(** [line.split()] on a line of ASCII text: the maximal runs of
    non-whitespace characters; [word] is the run being read. *)
Fixpoint split_from (word : string) (s : string) : list string :=
  match s with
  | EmptyString => if String.eqb word "" then [] else [word]
  | String c rest =>
      if is_space c then
        if String.eqb word "" then split_from "" rest
        else word :: split_from "" rest
      else split_from (word ++ String c "")%string rest
  end.

Definition split (line : string) : list string := split_from "" line.

(** [words[-k]] for [k >= 1]. *)
Definition from_end (words : list string) (k : nat) : outcome string :=
  if (k <=? length words)%nat
  then Return (nth (length words - k) words ""%string)
  else Raised IndexError.

Section Numbers.

(** [float(s)] and [int(s)] on a word: the number, or [None] where
    Python raises [ValueError]. *)
Variable py_float : string -> option R.
Variable py_int : string -> option Z.

Definition float (s : string) : outcome R :=
  match py_float s with
  | Some x => Return x
  | None => Raised ValueError
  end.

Definition int (s : string) : outcome Z :=
  match py_int s with
  | Some x => Return x
  | None => Raised ValueError
  end.

(** The local variables that live across lines. *)
Record state : Type := mkState {
  data : response_table;
  freqs : list R;
  freq : R
}.

(** [freq = 1], then the unit's factor. *)
Definition unit_scale (unit : string) : outcome R :=
  if String.eqb unit "Hz" then Return 1
  else if String.eqb unit "kHz" then Return (1 * 1e3)
  else if String.eqb unit "MHz" then Return (1 * 1e6)
  else if String.eqb unit "GHz" then Return (1 * 1e9)
  else Raised ValueError.

(** The body of the loop over the file's lines. *)
Definition read_line (st : state) (line : string) : outcome state :=
  let words := split line in
  if String.prefix "freq" line then
    unit <~ from_end words 1 ;;
    scale <~ unit_scale unit ;;
    word <~ from_end words 2 ;;
    value <~ float word ;;
    let freq' := scale * value in
    Return (mkState (data st) (set_add freq' (freqs st)) freq')
  else if String.prefix "SWR" line then
    word <~ from_end words 1 ;;
    swr <~ float word ;;
    Return st
  else if (length words =? 5)%nat &&
          negb (String.eqb (nth 0 words ""%string) "Theta") then
    theta <~ int (nth 0 words ""%string) ;;
    phi <~ int (nth 1 words ""%string) ;;
    db_gain <~ float (nth 2 words ""%string) ;;
    gain <~ float (nth 3 words ""%string) ;;
    phase <~ float (nth 4 words ""%string) ;;
    Return (mkState
              (dict_set response_key_eqb (freq st, theta, phi) (gain, phase)
                 (data st))
              (freqs st) (freq st))
  else Return st.

Fixpoint read_lines (st : state) (lines : list string) : outcome state :=
  match lines with
  | [] => Return st
  | line :: rest => st' <~ read_line st line ;; read_lines st' rest
  end.

(** [read_response_data], on the lines of the file. *)
Definition read_response_data (lines : list string)
  : outcome (response_table * list R) :=
  st <~ read_lines (mkState [] [] 0) lines ;;
  Return (data st, freqs st).

End Numbers.

End Reader.

(** A number reader that knows the few literals of the sample file. *)
Definition sample_float (s : string) : option R :=
  if String.eqb s "500.0" then Some 500
  else if String.eqb s "-3.0" then Some (-3)
  else if String.eqb s "0.5" then Some 0.5
  else if String.eqb s "10.0" then Some 10
  else if String.eqb s "1.5" then Some 1.5
  else None.

Definition sample_int (s : string) : option Z :=
  if String.eqb s "0" then Some 0%Z
  else if String.eqb s "5" then Some 5%Z
  else None.

(** The line feed that ends every line of a file. *)
Definition nl : string := String (Ascii.ascii_of_nat 10) EmptyString.

(** The frequencies are a set, and every key of the table is filed under
    0 or under one of them. *)
Definition filed (st : Reader.state) : Prop :=
  NoDup (Reader.freqs st) /\
  (Reader.freq st = 0 \/ In (Reader.freq st) (Reader.freqs st)) /\
  forall f theta phi e, In ((f, theta, phi), e) (Reader.data st) ->
    f = 0 \/ In f (Reader.freqs st).

(** The two lines of the sample file, and the state before them. *)
Definition sample_freq_line : string := ("freq 500.0 MHz" ++ nl)%string.

Definition sample_row_line : string := ("0 0 -3.0 0.5 10.0" ++ nl)%string.


(** * Properties *)

(** ** Rounding to a double: powers of two *)

Lemma pow2_pos (k : Z) : 0 < powerRZ 2 k.
Proof. apply powerRZ_lt. lra. Qed.

Lemma pow2_add (a b : Z) : powerRZ 2 (a + b) = powerRZ 2 a * powerRZ 2 b.
Proof. apply powerRZ_add. lra. Qed.

Lemma pow2_nonneg_exp (k : Z) : (0 <= k)%Z -> powerRZ 2 k = IZR (2 ^ k).
Proof.
  intro Hk. rewrite <- (Z2Nat.id k Hk) at 1.
  rewrite <- pow_powerRZ, pow_IZR, Z2Nat.id by exact Hk. reflexivity.
Qed.

Lemma pow2_neg_exp (k : Z) : (0 <= k)%Z -> powerRZ 2 (- k) = / IZR (2 ^ k).
Proof. intro Hk. now rewrite powerRZ_neg', pow2_nonneg_exp. Qed.

Lemma pow2_ge_1 (k : Z) : (0 <= k)%Z -> 1 <= powerRZ 2 k.
Proof.
  intro Hk. rewrite pow2_nonneg_exp by exact Hk. apply IZR_le.
  pose proof (Z.pow_pos_nonneg 2 k ltac:(lia) Hk). lia.
Qed.

Lemma pow2_le (a b : Z) : (a <= b)%Z -> powerRZ 2 a <= powerRZ 2 b.
Proof.
  intro H. replace b with (a + (b - a))%Z by lia. rewrite pow2_add.
  pose proof (pow2_pos a). pose proof (pow2_ge_1 (b - a) ltac:(lia)). nra.
Qed.

Lemma pow2_lt_inv (a b : Z) : powerRZ 2 a < powerRZ 2 b -> (a < b)%Z.
Proof.
  intro H. destruct (Z.lt_ge_cases a b) as [|Hge]; [assumption|].
  pose proof (pow2_le b a Hge). lra.
Qed.

Lemma pow2_cancel (e : Z) : powerRZ 2 (- e) * powerRZ 2 e = 1.
Proof. rewrite <- pow2_add. replace (- e + e)%Z with 0%Z by lia. reflexivity. Qed.

(** ** The binade of a real *)

Lemma ln2_pos : 0 < ln 2.
Proof. pose proof ln_lt_2. lra. Qed.

Lemma ln_pow2 (e : Z) : ln (powerRZ 2 e) = IZR e * ln 2.
Proof. rewrite powerRZ_Rpower by lra. unfold Rpower. apply ln_exp. Qed.

Lemma ln_le_compat (x y : R) : 0 < x -> x <= y -> ln x <= ln y.
Proof.
  intros Hx [Hlt | ->]; [|lra]. apply Rlt_le. now apply ln_increasing.
Qed.

Lemma mag2_unique (x : R) (e : Z) :
  powerRZ 2 e <= Rabs x < powerRZ 2 (e + 1) -> mag2 x = e.
Proof.
  intros [Hlo Hhi]. unfold mag2. apply Zfloor_eq.
  pose proof ln2_pos as H2. pose proof (pow2_pos e) as He.
  pose proof (ln_le_compat _ _ He Hlo) as H1.
  assert (H3 : ln (Rabs x) < ln (powerRZ 2 (e + 1)))
    by (apply ln_increasing; lra).
  rewrite ln_pow2 in H1, H3. rewrite plus_IZR in H3.
  split.
  - apply Rmult_le_reg_r with (ln 2); [exact H2|].
    unfold Rdiv. rewrite Rmult_assoc, Rinv_l by lra. lra.
  - apply Rmult_lt_reg_r with (ln 2); [exact H2|].
    unfold Rdiv. rewrite Rmult_assoc, Rinv_l by lra. lra.
Qed.

Lemma mag2_spec (x : R) :
  x <> 0 -> powerRZ 2 (mag2 x) <= Rabs x < powerRZ 2 (mag2 x + 1).
Proof.
  intro Hx. pose proof (Rabs_pos_lt x Hx) as Hpos.
  pose proof ln2_pos as H2.
  destruct (Zfloor_bound (ln (Rabs x) / ln 2)) as [Hlo Hhi].
  fold (mag2 x) in Hlo, Hhi.
  assert (Hq : ln (Rabs x) / ln 2 * ln 2 = ln (Rabs x)) by (field; lra).
  assert (H1 : IZR (mag2 x) * ln 2 <= ln (Rabs x)) by nra.
  assert (H3 : ln (Rabs x) < IZR (mag2 x + 1) * ln 2)
    by (rewrite plus_IZR; nra).
  rewrite <- !ln_pow2 in *.
  split.
  - destruct H1 as [H1 | H1].
    + apply Rlt_le. apply ln_lt_inv; auto using pow2_pos.
    + right. apply ln_inv; auto using pow2_pos.
  - apply ln_lt_inv; auto using pow2_pos.
Qed.

Lemma mag2_lt (x : R) (e : Z) : x <> 0 -> Rabs x < powerRZ 2 e -> (mag2 x < e)%Z.
Proof.
  intros Hx H. destruct (mag2_spec x Hx) as [Hlo _].
  apply pow2_lt_inv. lra.
Qed.

(** ** Rounding to the nearest integer, ties to even *)

Lemma Rabs_le_bounds (x a : R) : Rabs x <= a -> - a <= x <= a.
Proof.
  intro H. pose proof (Rle_abs x). pose proof (Rle_abs (- x)) as Hn.
  rewrite Rabs_Ropp in Hn. lra.
Qed.

Lemma round_half_even_bounds (r : R) :
  Rabs (r - IZR (round_half_even r)) <= 1 / 2.
Proof.
  unfold round_half_even. destruct (Zfloor_bound r) as [Hlo Hhi].
  destruct (Rlt_dec (r - IZR (Zfloor r)) (1 / 2)) as [H1 | H1].
  - apply Rabs_le. lra.
  - destruct (Rlt_dec (1 / 2) (r - IZR (Zfloor r))) as [H2 | H2].
    + rewrite plus_IZR. apply Rabs_le. lra.
    + destruct (Z.even (Zfloor r)); rewrite ?plus_IZR; apply Rabs_le; lra.
Qed.

Lemma round_half_even_near (r : R) (n : Z) :
  Rabs (r - IZR n) < 1 / 2 -> round_half_even r = n.
Proof.
  intro H. apply Rabs_def2 in H. destruct H as [Hhi Hlo].
  unfold round_half_even.
  destruct (Rle_dec (IZR n) r) as [Hge | Hlt].
  - assert (Hf : Zfloor r = n) by (apply Zfloor_eq; lra).
    rewrite Hf. destruct (Rlt_dec (r - IZR n) (1 / 2)); [reflexivity | lra].
  - assert (Hf : Zfloor r = (n - 1)%Z)
      by (apply Zfloor_eq; rewrite minus_IZR; lra).
    rewrite Hf, minus_IZR.
    destruct (Rlt_dec (r - (IZR n - 1)) (1 / 2)); [lra|].
    destruct (Rlt_dec (1 / 2) (r - (IZR n - 1))); [lia | lra].
Qed.

Lemma round_half_even_IZR (n : Z) : round_half_even (IZR n) = n.
Proof.
  apply round_half_even_near.
  replace (IZR n - IZR n) with 0 by ring. rewrite Rabs_R0. lra.
Qed.

Lemma round_half_even_le (x y : R) :
  x <= y -> (round_half_even x <= round_half_even y)%Z.
Proof.
  intro Hxy. destruct (Z.le_gt_cases (round_half_even x) (round_half_even y))
    as [|Hgt]; [assumption|exfalso].
  pose proof (round_half_even_bounds x) as Hx.
  pose proof (round_half_even_bounds y) as Hy.
  apply Rabs_le_bounds in Hx. apply Rabs_le_bounds in Hy.
  assert (H1 : IZR (round_half_even y) + 1 <= IZR (round_half_even x)).
  { rewrite <- plus_IZR. apply IZR_le. lia. }
  assert (E : x = y) by lra. rewrite E in Hgt. lia.
Qed.

(** ** Rounding to a double *)

Lemma float64_0 : float64 0 = 0.
Proof. unfold float64. destruct (Req_dec_T 0 0); [reflexivity | congruence]. Qed.

Lemma float64_eval (x : R) (e n : Z) :
  powerRZ 2 e <= Rabs x < powerRZ 2 (e + 1) ->
  Rabs (x * powerRZ 2 (52 - e) - IZR n) < 1 / 2 ->
  float64 x = IZR n * powerRZ 2 (e - 52).
Proof.
  intros Hb Hn. unfold float64.
  destruct (Req_dec_T x 0) as [-> | Hx].
  - rewrite Rabs_R0 in Hb. pose proof (pow2_pos e). lra.
  - rewrite (mag2_unique x e Hb).
    replace (- (e - 52))%Z with (52 - e)%Z by lia.
    now rewrite (round_half_even_near _ n Hn).
Qed.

—————

▶ [Task brief]:
All lines in the listing above from the line containing "Proof. rewrite powerRZ_Rpower" to the line containing "- apply Rmult_lt_reg_r", inclusive, should be retyped exactly; no other lines should appear.

▶ [Expected answer]:
Proof. rewrite powerRZ_Rpower by lra. unfold Rpower. apply ln_exp. Qed.

Lemma ln_le_compat (x y : R) : 0 < x -> x <= y -> ln x <= ln y.
Proof.
  intros Hx [Hlt | ->]; [|lra]. apply Rlt_le. now apply ln_increasing.
Qed.

Lemma mag2_unique (x : R) (e : Z) :
  powerRZ 2 e <= Rabs x < powerRZ 2 (e + 1) -> mag2 x = e.
Proof.
  intros [Hlo Hhi]. unfold mag2. apply Zfloor_eq.
  pose proof ln2_pos as H2. pose proof (pow2_pos e) as He.
  pose proof (ln_le_compat _ _ He Hlo) as H1.
  assert (H3 : ln (Rabs x) < ln (powerRZ 2 (e + 1)))
    by (apply ln_increasing; lra).
  rewrite ln_pow2 in H1, H3. rewrite plus_IZR in H3.
  split.
  - apply Rmult_le_reg_r with (ln 2); [exact H2|].
    unfold Rdiv. rewrite Rmult_assoc, Rinv_l by lra. lra.
  - apply Rmult_lt_reg_r with (ln 2); [exact H2|].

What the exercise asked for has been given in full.